* **GOAL OF THE EXERCISE**
Take every line of the material below that includes the string "Hvalid" and copy it out.

* **EXERCISE INPUTS**
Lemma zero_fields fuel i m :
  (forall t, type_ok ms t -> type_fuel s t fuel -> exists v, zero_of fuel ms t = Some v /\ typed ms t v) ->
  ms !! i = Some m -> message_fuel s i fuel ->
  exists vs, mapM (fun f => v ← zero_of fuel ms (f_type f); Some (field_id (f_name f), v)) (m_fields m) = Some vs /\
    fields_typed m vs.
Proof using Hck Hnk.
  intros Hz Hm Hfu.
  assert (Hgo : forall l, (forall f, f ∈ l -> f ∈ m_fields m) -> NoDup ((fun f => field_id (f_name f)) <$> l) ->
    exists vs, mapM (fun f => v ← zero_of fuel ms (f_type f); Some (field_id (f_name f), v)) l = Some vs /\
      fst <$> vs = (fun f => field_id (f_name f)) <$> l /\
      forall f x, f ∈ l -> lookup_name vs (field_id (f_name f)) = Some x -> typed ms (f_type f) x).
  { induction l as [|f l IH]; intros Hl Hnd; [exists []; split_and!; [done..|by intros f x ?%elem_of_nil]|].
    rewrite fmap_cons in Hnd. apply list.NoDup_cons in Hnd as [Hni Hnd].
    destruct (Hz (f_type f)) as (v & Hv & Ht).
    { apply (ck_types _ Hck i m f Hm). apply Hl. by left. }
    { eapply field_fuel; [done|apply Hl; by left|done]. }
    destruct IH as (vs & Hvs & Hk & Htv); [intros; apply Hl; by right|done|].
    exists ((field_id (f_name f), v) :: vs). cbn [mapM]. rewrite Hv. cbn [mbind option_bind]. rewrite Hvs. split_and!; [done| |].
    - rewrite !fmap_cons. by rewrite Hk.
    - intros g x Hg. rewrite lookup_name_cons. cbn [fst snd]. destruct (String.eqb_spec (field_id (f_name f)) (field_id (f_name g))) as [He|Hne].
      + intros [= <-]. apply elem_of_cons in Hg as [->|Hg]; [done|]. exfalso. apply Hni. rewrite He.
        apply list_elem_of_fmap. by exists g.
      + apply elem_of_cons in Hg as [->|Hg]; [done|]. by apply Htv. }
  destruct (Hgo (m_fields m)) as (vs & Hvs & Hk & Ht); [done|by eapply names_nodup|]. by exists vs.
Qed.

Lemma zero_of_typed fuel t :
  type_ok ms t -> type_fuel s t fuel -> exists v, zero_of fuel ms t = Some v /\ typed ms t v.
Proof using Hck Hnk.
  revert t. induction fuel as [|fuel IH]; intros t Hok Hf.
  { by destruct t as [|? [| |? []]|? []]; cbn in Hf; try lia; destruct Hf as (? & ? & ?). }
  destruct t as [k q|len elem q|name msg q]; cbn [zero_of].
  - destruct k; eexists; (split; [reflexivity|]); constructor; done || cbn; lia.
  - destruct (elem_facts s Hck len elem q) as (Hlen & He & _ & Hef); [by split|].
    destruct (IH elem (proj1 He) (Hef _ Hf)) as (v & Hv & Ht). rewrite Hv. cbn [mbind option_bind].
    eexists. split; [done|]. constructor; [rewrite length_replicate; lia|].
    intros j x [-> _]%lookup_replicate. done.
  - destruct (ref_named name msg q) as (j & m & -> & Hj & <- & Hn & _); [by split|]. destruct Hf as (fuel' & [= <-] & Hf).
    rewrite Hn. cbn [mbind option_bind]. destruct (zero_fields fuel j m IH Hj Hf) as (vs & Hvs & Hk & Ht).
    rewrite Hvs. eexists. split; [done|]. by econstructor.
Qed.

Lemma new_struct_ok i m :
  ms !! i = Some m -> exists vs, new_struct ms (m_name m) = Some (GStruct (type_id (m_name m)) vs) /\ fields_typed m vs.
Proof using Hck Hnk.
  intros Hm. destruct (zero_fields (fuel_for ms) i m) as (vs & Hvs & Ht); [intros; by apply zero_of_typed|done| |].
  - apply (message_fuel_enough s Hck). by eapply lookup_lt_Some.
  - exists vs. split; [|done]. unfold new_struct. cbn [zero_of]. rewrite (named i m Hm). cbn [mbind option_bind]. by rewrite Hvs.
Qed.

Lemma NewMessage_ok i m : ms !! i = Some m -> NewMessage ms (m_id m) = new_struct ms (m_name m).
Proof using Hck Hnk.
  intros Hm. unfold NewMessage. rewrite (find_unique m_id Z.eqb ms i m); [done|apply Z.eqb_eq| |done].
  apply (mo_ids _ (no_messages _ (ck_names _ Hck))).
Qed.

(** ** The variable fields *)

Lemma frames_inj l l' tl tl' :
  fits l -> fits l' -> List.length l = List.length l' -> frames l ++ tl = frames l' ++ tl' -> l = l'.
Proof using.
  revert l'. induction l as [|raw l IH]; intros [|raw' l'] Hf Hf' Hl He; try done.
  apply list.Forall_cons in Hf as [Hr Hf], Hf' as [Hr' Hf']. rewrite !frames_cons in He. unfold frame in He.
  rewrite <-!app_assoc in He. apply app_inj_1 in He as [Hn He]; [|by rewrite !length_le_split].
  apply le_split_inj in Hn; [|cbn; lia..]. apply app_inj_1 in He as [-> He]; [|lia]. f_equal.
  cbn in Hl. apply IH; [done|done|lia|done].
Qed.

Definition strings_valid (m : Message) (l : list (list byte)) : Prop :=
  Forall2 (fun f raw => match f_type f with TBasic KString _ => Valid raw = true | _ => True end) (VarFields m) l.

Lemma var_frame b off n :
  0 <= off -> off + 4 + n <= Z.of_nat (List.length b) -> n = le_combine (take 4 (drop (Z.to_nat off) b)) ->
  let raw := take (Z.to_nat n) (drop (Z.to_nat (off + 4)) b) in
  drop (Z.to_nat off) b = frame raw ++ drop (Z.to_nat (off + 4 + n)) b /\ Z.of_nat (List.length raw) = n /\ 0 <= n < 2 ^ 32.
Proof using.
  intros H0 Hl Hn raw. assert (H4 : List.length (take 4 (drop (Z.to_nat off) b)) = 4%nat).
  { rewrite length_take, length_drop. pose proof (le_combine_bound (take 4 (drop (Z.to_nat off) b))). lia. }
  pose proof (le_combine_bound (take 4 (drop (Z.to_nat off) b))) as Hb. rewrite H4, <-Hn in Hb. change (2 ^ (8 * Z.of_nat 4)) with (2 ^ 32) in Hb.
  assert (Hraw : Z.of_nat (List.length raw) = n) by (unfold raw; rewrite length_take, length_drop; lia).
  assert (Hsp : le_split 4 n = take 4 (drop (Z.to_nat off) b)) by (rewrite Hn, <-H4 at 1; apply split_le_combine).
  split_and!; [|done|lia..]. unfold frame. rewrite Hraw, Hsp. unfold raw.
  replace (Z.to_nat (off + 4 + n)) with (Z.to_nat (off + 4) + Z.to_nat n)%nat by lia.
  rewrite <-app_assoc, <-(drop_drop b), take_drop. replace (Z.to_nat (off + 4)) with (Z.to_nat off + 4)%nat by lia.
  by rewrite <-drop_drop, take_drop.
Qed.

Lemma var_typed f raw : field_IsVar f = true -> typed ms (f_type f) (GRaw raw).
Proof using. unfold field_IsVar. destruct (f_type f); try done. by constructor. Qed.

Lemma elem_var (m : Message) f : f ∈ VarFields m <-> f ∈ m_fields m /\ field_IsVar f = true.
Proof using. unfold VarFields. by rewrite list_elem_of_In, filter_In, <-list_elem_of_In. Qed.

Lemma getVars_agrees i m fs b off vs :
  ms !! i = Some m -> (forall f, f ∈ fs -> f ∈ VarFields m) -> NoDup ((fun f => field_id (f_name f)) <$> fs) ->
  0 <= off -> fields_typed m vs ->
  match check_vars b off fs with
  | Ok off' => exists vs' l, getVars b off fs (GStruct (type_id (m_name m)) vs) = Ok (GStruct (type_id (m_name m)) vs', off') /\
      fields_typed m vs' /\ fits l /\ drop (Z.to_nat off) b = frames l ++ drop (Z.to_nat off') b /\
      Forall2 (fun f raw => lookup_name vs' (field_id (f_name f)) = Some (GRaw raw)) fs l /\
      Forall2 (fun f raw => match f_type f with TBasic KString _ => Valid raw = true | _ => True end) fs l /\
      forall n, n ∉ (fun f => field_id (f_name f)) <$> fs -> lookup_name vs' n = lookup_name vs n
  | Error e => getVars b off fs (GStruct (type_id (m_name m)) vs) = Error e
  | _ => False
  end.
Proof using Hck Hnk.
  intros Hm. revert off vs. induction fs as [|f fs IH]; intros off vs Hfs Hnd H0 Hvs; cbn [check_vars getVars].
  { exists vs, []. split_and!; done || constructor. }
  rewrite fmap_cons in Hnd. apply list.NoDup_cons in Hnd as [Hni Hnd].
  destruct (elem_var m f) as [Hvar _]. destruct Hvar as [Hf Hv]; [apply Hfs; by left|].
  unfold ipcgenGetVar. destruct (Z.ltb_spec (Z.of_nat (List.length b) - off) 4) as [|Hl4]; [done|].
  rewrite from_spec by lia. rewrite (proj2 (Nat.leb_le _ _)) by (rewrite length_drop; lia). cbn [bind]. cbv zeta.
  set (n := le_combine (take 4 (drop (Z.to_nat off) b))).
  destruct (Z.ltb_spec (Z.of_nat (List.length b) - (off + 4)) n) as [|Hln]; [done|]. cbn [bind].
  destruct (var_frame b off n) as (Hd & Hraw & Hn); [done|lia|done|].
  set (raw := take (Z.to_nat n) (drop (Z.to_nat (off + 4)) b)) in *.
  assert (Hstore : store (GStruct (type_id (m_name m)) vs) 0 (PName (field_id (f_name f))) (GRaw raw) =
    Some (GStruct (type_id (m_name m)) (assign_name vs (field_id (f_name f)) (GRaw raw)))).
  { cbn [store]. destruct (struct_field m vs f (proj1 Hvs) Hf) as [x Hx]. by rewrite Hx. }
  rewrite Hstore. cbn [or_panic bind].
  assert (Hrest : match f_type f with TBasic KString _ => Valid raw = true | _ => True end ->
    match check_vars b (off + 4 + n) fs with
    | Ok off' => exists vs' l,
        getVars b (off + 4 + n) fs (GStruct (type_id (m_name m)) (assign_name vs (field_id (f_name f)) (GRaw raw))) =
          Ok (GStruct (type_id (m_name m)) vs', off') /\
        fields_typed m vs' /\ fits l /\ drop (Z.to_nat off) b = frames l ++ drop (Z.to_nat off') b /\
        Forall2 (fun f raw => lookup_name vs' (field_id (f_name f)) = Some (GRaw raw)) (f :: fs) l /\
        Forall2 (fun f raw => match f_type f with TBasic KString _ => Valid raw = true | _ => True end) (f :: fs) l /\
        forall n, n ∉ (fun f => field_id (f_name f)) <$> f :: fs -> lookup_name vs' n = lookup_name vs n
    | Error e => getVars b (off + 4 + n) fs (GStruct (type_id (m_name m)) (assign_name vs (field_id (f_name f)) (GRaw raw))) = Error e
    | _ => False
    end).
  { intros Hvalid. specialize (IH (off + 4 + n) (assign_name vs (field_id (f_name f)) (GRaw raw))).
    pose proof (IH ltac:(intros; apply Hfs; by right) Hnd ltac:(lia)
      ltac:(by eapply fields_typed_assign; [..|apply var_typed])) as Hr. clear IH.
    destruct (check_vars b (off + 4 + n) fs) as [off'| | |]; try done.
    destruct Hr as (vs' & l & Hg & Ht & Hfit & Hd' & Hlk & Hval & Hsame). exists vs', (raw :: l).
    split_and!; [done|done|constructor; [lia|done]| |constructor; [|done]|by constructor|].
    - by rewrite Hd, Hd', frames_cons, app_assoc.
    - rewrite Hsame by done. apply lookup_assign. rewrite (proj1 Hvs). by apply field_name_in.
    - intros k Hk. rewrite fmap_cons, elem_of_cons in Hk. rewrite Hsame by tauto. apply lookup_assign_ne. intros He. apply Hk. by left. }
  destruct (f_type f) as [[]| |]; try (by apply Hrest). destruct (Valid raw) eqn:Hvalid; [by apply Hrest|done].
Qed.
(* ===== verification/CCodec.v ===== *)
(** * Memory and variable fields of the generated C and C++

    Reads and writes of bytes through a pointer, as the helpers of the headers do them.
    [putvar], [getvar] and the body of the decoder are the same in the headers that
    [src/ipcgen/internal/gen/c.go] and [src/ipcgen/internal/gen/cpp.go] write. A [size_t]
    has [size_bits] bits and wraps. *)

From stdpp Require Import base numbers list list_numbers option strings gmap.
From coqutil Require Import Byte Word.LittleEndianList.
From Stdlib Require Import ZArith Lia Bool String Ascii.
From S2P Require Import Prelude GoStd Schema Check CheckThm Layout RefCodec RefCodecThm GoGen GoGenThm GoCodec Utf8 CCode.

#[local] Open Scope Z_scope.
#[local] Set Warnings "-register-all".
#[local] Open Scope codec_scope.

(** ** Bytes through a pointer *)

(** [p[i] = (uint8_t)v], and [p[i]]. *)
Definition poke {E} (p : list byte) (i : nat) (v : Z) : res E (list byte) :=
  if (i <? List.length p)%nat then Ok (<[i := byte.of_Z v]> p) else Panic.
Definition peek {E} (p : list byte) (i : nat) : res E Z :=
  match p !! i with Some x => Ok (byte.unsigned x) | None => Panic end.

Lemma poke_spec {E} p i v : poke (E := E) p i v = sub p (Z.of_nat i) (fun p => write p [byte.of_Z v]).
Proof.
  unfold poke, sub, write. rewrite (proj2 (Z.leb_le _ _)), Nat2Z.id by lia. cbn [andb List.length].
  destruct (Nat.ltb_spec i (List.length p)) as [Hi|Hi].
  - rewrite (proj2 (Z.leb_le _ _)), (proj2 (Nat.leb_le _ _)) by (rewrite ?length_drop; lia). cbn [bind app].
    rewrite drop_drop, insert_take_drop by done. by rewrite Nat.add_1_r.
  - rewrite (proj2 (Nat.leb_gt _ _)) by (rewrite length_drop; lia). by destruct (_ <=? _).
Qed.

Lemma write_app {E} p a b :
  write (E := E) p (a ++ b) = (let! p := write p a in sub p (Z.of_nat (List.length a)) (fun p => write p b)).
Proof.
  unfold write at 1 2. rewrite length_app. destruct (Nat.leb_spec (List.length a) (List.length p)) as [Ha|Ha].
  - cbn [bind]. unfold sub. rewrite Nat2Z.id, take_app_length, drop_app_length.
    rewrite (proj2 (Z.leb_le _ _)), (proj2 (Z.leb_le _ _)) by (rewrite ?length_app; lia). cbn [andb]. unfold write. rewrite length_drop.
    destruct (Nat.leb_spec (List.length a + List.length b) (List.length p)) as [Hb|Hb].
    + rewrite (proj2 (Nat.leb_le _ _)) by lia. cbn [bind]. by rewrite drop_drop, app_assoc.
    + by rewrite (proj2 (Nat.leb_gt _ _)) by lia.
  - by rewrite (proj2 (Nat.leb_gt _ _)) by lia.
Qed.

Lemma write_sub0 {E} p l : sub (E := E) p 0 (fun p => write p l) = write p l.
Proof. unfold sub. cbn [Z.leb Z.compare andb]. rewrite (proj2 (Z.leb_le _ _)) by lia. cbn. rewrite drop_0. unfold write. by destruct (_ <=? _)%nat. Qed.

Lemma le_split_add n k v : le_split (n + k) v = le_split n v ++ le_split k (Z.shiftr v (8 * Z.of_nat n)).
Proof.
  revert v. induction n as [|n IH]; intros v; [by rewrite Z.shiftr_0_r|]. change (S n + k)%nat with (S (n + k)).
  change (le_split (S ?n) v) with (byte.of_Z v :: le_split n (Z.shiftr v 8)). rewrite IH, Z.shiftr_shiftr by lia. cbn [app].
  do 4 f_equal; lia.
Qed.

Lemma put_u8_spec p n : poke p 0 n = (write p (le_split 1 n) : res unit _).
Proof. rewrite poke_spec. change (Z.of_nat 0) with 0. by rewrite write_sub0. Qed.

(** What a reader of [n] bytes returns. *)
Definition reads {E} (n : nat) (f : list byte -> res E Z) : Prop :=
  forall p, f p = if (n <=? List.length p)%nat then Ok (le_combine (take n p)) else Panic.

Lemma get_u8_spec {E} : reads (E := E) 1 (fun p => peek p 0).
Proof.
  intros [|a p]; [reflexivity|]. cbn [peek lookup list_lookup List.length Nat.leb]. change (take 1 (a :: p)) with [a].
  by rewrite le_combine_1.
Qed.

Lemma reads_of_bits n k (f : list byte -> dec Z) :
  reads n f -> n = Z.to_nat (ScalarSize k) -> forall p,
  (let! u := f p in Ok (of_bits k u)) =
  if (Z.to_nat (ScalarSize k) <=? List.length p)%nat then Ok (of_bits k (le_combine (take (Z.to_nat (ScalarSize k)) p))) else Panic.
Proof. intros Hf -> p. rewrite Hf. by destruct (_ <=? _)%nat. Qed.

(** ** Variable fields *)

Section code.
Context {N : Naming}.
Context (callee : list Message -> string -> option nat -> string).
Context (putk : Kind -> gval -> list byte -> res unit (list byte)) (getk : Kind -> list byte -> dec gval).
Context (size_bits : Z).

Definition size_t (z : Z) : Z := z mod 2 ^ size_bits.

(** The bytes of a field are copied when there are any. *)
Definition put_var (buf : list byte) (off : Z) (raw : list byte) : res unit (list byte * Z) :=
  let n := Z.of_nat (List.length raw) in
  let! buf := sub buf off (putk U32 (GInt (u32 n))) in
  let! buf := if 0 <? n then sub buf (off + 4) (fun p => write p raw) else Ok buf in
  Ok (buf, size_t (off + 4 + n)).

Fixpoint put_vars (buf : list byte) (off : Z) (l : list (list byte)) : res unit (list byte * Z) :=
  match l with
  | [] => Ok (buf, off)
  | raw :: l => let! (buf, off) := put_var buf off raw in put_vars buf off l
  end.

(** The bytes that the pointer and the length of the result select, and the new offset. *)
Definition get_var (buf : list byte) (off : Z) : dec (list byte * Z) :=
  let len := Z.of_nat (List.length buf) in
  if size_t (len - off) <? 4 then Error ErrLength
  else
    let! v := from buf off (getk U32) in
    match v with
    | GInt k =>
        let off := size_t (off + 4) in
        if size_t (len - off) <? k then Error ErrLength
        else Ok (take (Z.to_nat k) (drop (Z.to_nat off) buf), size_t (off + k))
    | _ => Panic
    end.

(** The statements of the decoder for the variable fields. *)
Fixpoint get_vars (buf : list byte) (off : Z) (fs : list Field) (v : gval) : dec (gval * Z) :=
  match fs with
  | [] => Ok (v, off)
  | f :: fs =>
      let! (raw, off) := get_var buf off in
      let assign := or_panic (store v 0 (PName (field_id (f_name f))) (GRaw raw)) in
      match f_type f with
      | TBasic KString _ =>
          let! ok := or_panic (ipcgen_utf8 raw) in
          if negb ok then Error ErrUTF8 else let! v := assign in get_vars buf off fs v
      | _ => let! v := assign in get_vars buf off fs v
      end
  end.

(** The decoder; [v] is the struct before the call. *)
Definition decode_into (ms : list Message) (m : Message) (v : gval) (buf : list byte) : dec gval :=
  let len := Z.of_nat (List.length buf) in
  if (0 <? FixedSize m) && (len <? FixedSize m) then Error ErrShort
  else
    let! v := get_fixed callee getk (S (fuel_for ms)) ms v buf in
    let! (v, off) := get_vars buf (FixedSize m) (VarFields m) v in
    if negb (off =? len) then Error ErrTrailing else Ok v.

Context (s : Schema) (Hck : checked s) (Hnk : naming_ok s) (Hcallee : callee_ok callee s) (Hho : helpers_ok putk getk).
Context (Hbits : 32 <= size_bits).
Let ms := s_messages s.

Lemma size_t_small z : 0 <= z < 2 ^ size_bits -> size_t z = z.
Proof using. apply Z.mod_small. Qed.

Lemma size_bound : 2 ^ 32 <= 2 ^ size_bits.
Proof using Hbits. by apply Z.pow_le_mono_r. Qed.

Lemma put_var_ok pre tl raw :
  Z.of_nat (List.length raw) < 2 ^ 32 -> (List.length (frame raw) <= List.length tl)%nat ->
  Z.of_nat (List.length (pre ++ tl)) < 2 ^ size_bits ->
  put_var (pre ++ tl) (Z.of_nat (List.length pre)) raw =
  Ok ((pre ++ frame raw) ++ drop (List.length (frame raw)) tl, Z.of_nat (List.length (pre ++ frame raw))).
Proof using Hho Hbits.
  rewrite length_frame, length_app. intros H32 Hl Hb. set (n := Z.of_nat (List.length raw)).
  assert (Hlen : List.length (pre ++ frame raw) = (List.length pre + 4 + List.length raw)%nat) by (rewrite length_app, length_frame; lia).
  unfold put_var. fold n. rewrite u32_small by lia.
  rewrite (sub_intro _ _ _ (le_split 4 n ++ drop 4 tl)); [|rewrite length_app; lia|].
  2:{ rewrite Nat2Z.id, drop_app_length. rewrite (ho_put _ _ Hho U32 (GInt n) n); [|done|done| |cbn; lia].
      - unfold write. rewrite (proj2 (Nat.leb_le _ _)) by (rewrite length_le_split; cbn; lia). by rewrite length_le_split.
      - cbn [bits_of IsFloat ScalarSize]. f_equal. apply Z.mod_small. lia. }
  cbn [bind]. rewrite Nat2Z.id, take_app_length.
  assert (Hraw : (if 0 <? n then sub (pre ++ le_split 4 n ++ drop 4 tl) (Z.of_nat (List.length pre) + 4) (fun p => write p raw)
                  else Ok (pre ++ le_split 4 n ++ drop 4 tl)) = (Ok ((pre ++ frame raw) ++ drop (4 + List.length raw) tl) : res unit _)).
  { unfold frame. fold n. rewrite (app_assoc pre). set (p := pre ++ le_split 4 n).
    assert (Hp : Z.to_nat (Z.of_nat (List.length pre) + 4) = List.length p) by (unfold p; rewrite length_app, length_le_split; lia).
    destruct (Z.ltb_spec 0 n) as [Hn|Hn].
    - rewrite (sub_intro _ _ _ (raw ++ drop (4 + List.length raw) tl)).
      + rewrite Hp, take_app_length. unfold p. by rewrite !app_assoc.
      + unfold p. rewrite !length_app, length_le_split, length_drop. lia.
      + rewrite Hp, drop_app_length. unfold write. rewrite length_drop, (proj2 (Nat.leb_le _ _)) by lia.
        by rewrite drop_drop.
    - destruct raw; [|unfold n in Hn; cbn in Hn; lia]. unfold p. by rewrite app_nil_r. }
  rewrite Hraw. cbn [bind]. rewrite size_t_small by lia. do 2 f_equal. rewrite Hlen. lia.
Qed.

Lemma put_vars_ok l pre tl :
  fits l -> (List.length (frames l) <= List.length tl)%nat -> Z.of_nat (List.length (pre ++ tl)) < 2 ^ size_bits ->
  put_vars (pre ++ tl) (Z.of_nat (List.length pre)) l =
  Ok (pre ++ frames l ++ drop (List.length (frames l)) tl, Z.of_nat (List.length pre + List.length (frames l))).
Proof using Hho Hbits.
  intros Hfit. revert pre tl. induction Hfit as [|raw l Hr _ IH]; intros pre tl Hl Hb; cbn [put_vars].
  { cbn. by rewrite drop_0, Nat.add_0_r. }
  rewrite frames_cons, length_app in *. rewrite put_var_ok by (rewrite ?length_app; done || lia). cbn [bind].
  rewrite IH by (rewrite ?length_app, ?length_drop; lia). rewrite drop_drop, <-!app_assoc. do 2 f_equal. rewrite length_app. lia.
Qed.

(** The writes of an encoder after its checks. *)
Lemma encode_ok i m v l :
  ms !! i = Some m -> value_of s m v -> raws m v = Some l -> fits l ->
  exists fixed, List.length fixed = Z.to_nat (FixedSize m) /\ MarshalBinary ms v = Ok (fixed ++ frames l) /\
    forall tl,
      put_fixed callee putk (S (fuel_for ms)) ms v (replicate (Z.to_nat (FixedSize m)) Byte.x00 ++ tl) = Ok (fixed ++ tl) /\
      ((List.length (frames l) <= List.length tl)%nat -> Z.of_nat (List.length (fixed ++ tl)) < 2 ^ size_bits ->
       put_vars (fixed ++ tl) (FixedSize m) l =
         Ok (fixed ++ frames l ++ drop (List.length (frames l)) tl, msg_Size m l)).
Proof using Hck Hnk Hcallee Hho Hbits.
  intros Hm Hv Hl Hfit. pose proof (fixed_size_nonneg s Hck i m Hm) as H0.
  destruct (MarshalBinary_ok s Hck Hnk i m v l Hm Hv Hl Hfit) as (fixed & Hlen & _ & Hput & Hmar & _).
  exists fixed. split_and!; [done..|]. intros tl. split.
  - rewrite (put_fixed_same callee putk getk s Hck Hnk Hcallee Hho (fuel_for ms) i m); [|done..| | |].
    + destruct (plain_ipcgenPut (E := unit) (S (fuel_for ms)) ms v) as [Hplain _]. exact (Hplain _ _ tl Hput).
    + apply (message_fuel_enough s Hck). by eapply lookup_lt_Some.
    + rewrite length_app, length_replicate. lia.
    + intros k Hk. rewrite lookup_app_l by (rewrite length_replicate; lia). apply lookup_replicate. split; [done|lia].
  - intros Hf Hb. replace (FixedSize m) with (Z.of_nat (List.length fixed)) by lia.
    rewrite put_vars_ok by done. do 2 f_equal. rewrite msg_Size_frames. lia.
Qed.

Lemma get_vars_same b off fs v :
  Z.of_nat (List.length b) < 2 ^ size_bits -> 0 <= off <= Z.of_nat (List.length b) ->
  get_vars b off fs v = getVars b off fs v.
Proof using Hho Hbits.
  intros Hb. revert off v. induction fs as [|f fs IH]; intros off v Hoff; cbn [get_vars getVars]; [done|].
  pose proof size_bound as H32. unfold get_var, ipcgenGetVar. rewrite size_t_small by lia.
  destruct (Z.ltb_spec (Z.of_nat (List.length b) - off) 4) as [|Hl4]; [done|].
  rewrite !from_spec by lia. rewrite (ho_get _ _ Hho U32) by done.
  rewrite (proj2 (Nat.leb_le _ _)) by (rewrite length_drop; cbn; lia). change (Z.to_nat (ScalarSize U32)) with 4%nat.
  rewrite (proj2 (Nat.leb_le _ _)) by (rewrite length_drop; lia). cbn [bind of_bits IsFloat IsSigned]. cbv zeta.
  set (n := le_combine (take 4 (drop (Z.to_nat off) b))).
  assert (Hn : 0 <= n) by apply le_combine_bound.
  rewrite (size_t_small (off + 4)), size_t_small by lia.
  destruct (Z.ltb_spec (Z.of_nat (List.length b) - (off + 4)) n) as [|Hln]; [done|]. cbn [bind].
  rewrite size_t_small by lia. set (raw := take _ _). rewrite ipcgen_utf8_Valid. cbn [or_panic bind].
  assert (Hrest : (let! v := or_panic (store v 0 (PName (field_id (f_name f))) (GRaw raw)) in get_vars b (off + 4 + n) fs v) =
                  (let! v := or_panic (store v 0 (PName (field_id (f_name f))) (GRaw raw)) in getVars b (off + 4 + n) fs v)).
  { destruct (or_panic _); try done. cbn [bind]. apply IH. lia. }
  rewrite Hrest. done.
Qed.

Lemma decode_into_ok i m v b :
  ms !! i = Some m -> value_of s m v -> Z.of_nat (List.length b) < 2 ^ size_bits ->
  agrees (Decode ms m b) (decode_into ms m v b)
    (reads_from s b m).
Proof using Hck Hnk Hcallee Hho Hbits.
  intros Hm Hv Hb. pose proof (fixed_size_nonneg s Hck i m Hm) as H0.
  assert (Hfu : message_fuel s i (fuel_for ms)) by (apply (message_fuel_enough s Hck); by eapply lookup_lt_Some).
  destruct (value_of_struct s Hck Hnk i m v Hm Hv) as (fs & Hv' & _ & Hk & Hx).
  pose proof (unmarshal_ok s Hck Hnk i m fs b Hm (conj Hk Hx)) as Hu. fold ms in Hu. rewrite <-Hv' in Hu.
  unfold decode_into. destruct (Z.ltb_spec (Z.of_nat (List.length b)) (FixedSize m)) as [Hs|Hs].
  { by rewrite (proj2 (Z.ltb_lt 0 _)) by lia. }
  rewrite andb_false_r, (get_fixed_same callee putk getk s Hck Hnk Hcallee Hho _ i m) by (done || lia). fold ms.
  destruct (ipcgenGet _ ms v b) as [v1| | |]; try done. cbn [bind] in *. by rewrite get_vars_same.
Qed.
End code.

* **OUTPUT FOR THIS TASK**
  { intros Hvalid. specialize (IH (off + 4 + n) (assign_name vs (field_id (f_name f)) (GRaw raw))).
  destruct (f_type f) as [[]| |]; try (by apply Hrest). destruct (Valid raw) eqn:Hvalid; [by apply Hrest|done].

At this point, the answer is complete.